Perlindungan dan pengembangan martabat kemanusiaan itu merupakan kewajiban negara, yakni dengan memandang manusia qua talis, manusia adalah manusia sesuai dengan principium identatis-nya.
Terkait dengan hal tersebut, Pancasila seolah digambarkan sebagai sebuah jembatan antara keberagaman yang ada di Indonesia dimana semua keberagaman bisa berpadu satu dalam Pancasila. Sebagai pemersatu bangsa. Di tengah keberagaman Indonesia yang tak dapat dipisahkan dari Indonesia, Pancasila berperan penting.

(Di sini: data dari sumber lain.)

Lemma reading_cluster {A} (p : Prog KubeClient A) t o :
  calls_only (I := KubeClient) (λ c, kube_mutates c = false) p → runs p t o →
  Forall (λ e : event Command, command_changes (projT1 e) = false) (at_cluster t).
Proof. intros Hp H. apply (calls_only_runs _ _ _ _ Hp) in H. unfold at_cluster. by rewrite !Forall_map. Qed.

Section CommandFacts.
Context `{sorter : !SliceSort, ranger : !MapRange, lib : !GoLib}.

(** Either a command got no further than its configuration, or it went on with
    a client for the backend of an accepted configuration. *)
Lemma with_clients_runs configPath use t o :
  runs (with_clients configPath use) t o →
  (∃ ts, t = map ev_l ts) ∨
  (∃ text cfg ts t', NewFromJSON text = Done (Ok cfg) ∧ t = (map ev_l ts ++ t')%list ∧
     runs (use (NewClient (Backend_URL (Backend cfg)) (Backend_Timeout (Backend cfg)))) t' o).
Proof.
  unfold with_clients. intros H.
  assert (Hs : ∀ A (p : Prog Startup A) k t, runs (bind (in_setup p) k) t o →
    (∃ ts, t = map ev_l ts) ∨ ∃ ts t' a, t = (map ev_l ts ++ t')%list ∧ runs (k a) t' o).
  { intros A p k t0 H0. apply runs_bind in H0 as [(t1 & t2 & a & -> & H1 & H2)|(m & _ & H1)];
      apply runs_lift_l in H1 as (ts & -> & _); [|by left; exists ts]. right. by exists ts, t2, a. }
  apply Hs in H as [H|(ts & t1 & [err|] & -> & H)]; [by left|destruct H as [-> _]; left; exists ts; by rewrite app_nil_r|].
  apply Hs in H as [(ts2 & ->)|(ts2 & t2 & [text|err] & -> & H)].
  1,3: left; exists (ts ++ ts2)%list; rewrite map_app; try done; destruct H as [-> _]; by rewrite app_nil_r.
  destruct (NewFromJSON text) as [[cfg|err]|m] eqn:Ecfg; cbn [pure bind] in H.
  2,3: destruct H as [-> _]; left; exists (ts ++ ts2)%list; rewrite map_app, app_nil_r; done.
  apply Hs in H as [(ts3 & ->)|(ts3 & t3 & [k|err] & -> & H)].
  1,3: left; exists (ts ++ ts2 ++ ts3)%list; rewrite !map_app; try done; destruct H as [-> _]; by rewrite app_nil_r.
  right. exists text, cfg, (ts ++ ts2 ++ ts3)%list, t3. split_and!; [done| |done]. by rewrite !map_app, <- !app_assoc.
Qed.

(** A command with wrong flags makes no call. *)
Lemma with_flags_runs {O} flags (defaults : O) body args t o :
  runs (with_flags flags defaults body args) t o →
  (∃ e, flag_Parse flags args (defaults, initial_log) = Err e ∧ t = [] ∧ o = Done (Exit 2 (flag_error_text e))) ∨
  ∃ opts log rest, flag_Parse flags args (defaults, initial_log) = Ok ((opts, log), rest) ∧ runs (body opts rest) t o.
Proof.
  unfold with_flags. destruct (flag_Parse _ _ _) as [[[opts log] rest]|e]; [right; by exists opts, log, rest|].
  intros [-> ->]. left. by exists e.
Qed.

(** The request to the backend in a command that uses the proxy is made by the
    proxy. *)
Lemma proxy_command_runs (p : Prog (sum_iface KubeClient HTTPBackend) (option error)) (failed : error → string) t o t1 e t2 :
  runs (bind (on_services p) (λ err, match err with Some err => Exitf (failed err) | None => finished end)) t o →
  t = (t1 ++ ev_r e :: t2)%list → ∃ o' u v, runs p (u ++ e :: v)%list o' ∧ t1 = map ev_r u.
Proof.
  intros H ->. assert (Hr : ∃ o', runs (on_services p) (t1 ++ ev_r e :: t2)%list o').
  { apply runs_bind in H as [(ta & tb & a & Ht & H1 & H2)|(m & _ & H1)]; [|by eexists].
    exists (Done a). assert (tb = []) as -> by (destruct a; by destruct H2). rewrite app_nil_r in Ht. by rewrite Ht. }
  destruct Hr as (o' & Hr). apply runs_lift_r in Hr as (t' & Ht & Hr). symmetry in Ht.
  apply ev_r_in_lift_r in Ht as (u & v & -> & -> & _). by exists o', u, v.
Qed.
End CommandFacts.

(** ** Claims *)

Section CommandClaims.
Context `{sorter : !SliceSort, ranger : !MapRange, lib : !GoLib}.

Lemma GetNode_reads name : calls_only (I := KubeClient) (λ c, kube_mutates c = false) (GetNode name).
Proof. unfold GetNode, getNodeInfo, getPodsOnNode. prog_walk. Qed.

Misalnya, pada kasus perkelahian antar warga berbeda suku yang kebetulan berada dalam wilayah yang sama. Hal ini menunjukkan bahwa mereka tidak mengamalkan Pancasila dengan baik. Karena dalam Pancasila, ada sila ketiga, Persatuan Indonesia yang menjadi unsur utama pemersatu keberagaman. Kemana nilai-nilai Pancasila tersebut? Pada saat masih duduk di Sekolah Dasar, masyarakat wajib menghafal Pancasila dan bagaimana pengamalan sederhananya. Semakin bertambahnya usia, semakin banyak pengaruh yang membuat Pancasila itu luntur perlahan dalam hidup masyarakat. Misalnya, pengaruh teknologi. Teknologi pada saat ini cenderung membuat orang lebih individualis. Kebanyakan orang, teknologi itu merupakan kebutuhan utama. Persepsi orang seperti inilah yang mempermudah lunturnya Pancasila dalam hidup mereka. Saking individualisnya, untuk bersosialisasi pun sulit.

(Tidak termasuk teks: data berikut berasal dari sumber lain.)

(** * BESS cash-flow model: the calculation engine of
    [src/app/components/BESSCashFlowModel.tsx]

    The development embeds the engine of the component (the [calc] memo,
    the [sensitivityData] memo and the [calcIRR] utility) and settles the
    properties stated about it.

    Number model.  A JavaScript [number] is modelled as an exact rational
    extended with the three IEEE special values, [PInf], [NInf] and [NaN]:
    the special values arise and propagate as in the language (division by
    zero, [Infinity - Infinity], comparisons with [NaN] are false), while
    the rounding error of binary64 arithmetic, overflow and the sign of
    zero are not modelled.  Decimal literals of the source ([0.015],
    [359.77]) denote the decimal they spell.  Every operation keeps its
    rational result in lowest terms ([Qred]), which does not change its
    value.  Statements on quantities that binary64 evaluates with
    cancellation, absorption or overflow (the annuity denominator
    [(1+r)^n - 1] at tiny rates, the halved steps of the solver, products
    of huge inputs) are given on input ranges, or with margins, that keep
    clear of them; lemmas that hold in exact arithmetic only say so. *)

From Stdlib Require Import ZArith QArith Qround Qabs Qpower Qreduction.
From Stdlib Require Import List Bool Lia Lqa String Ascii.
From Stdlib Require Import Setoid Morphisms DecimalString DecimalPos DecimalZ.
Import ListNotations.

Local Open Scope Q_scope.

(* ------------------------------------------------------------------ *)
(** ** JavaScript numbers *)
(* ------------------------------------------------------------------ *)

Module JS.

Inductive num : Type :=
| Fin (q : Q)
| PInf
| NInf
| NaN.

Definition is_finite (x : num) : bool :=
  match x with Fin _ => true | _ => false end.

(** Unary minus. *)
Definition nneg (x : num) : num :=
  match x with
  | Fin q => Fin (Qred (- q))
  | PInf => NInf
  | NInf => PInf
  | NaN => NaN
  end.

(** [x + y]. *)
Definition nadd (x y : num) : num :=
  match x, y with
  | NaN, _ | _, NaN => NaN
  | Fin a, Fin b => Fin (Qred (a + b))
  | PInf, NInf | NInf, PInf => NaN
  | PInf, _ | _, PInf => PInf
  | NInf, _ | _, NInf => NInf
  end.

(** [x - y], which IEEE arithmetic defines as [x + (-y)]. *)
Definition nsub (x y : num) : num := nadd x (nneg y).

(** The infinity whose sign is the sign of the rational [q]; [NaN] when
    [q] is zero. *)
Definition inf_of_sign (q : Q) : num :=
  match q ?= 0 with
  | Gt => PInf
  | Lt => NInf
  | Eq => NaN
  end.

(** [x * y]. *)
Definition nmul (x y : num) : num :=
  match x, y with
  | NaN, _ | _, NaN => NaN
  | Fin a, Fin b => Fin (Qred (a * b))
  | Fin a, PInf | PInf, Fin a => inf_of_sign a
  | Fin a, NInf | NInf, Fin a => inf_of_sign (- a)
  | PInf, PInf | NInf, NInf => PInf
  | PInf, NInf | NInf, PInf => NInf
  end.

(** [x / y].  A non-zero finite number divided by zero is an infinity (of
    the sign of the dividend, the zero being read as [+0]); [0 / 0] and
    [Infinity / Infinity] are [NaN]. *)
Definition ndiv (x y : num) : num :=
  match x, y with
  | NaN, _ | _, NaN => NaN
  | Fin a, Fin b =>
      if Qeq_bool b 0 then inf_of_sign a else Fin (Qred (a / b))
  | Fin _, PInf | Fin _, NInf => Fin 0
  | PInf, Fin b => if Qle_bool 0 b then PInf else NInf
  | NInf, Fin b => if Qle_bool 0 b then NInf else PInf
  | _, _ => NaN
  end.

(** [Math.pow(x, n)] for an integer exponent [n]. *)
Definition npow (x : num) (n : Z) : num :=
  if (n =? 0)%Z then Fin 1
  else
    match x with
    | NaN => NaN
    | Fin q =>
        if (n <? 0)%Z && Qeq_bool q 0 then PInf else Fin (Qred (q ^ n))
    | PInf => if (0 <? n)%Z then PInf else Fin 0
    | NInf =>
        if (0 <? n)%Z then (if Z.odd n then NInf else PInf) else Fin 0
    end.

(** [Math.round(x)]: the integer nearest to [x], ties towards
    [+Infinity]. *)
Definition nround (x : num) : num :=
  match x with
  | Fin q => Fin (inject_Z (Qfloor (q + (1 # 2))))
  | _ => x
  end.

(** [Math.abs(x)]. *)
Definition nabs (x : num) : num :=
  match x with
  | Fin q => Fin (Qabs q)
  | PInf | NInf => PInf
  | NaN => NaN
  end.

(** Ordering of two numbers; [None] when one of them is [NaN]. *)
Definition ncmp (x y : num) : option comparison :=
  match x, y with
  | NaN, _ | _, NaN => None
  | Fin a, Fin b => Some (a ?= b)
  | PInf, PInf | NInf, NInf => Some Eq
  | PInf, _ | _, NInf => Some Gt
  | NInf, _ | _, PInf => Some Lt
  end.

(** [x > y], [x < y], [x <= y] and [x === y]. *)
Definition ngtb (x y : num) : bool :=
  match ncmp x y with Some Gt => true | _ => false end.

Definition nltb (x y : num) : bool :=
  match ncmp x y with Some Lt => true | _ => false end.

Definition nleb (x y : num) : bool :=
  match ncmp x y with Some Lt | Some Eq => true | _ => false end.

Definition neqb (x y : num) : bool :=
  match ncmp x y with Some Eq => true | _ => false end.

(** Two numbers denote the same value. *)
Inductive num_eq : num -> num -> Prop :=
| num_eq_Fin (a b : Q) : a == b -> num_eq (Fin a) (Fin b)
| num_eq_PInf : num_eq PInf PInf
| num_eq_NInf : num_eq NInf NInf
| num_eq_NaN : num_eq NaN NaN.

(** The integer [z] as a number. *)
Definition of_Z (z : Z) : num := Fin (inject_Z z).

(** *** [Number.prototype.toFixed(1)] *)

(** The outcome of [toFixed]: the characters produced, or, for a magnitude
    of [10^21] and more, the result of [Number::toString], whose digits
    are those of the binary64 value and are not rendered here. *)
Inductive FixedString : Type :=
| Str (s : string)
| NumberToString (x : Q).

Pengaruh lain misalnya, lingkungan. Lingkungan yang cenderung sibuk, seperti para pekerja kantoran. Mereka cenderung memenuhi pikiran mereka dengan pekerjaan mereka di kantor. Tak jarang yang sudah jauh dari nilai-nilai kehidupan, termasuk nilai Pancasila.
Pengaruh lainnya bisa juga berasal dari cara penerapan pendidikan Pancasila itu sendiri. Baik dalam organisasi terkecil, seperti keluarga maupun dalam organisasi besar seperti partai. Tak jarang saat ini, keluarga di Indonesia kurang menerapkan nilai Pancasila itu sendiri pada anak mereka sehingga anak mereka pun tidak bisa mengamalkan nilai Pancasila dengan baik. Misalnya, pengamalan sila kelima.
Keadilan sosial bagi seluruh rakyat Indonesia. Namun perilaku anak di Indonesia kebanyakan mementingkan kepentingan sendiri dibanding harus berbagi dengan temannya.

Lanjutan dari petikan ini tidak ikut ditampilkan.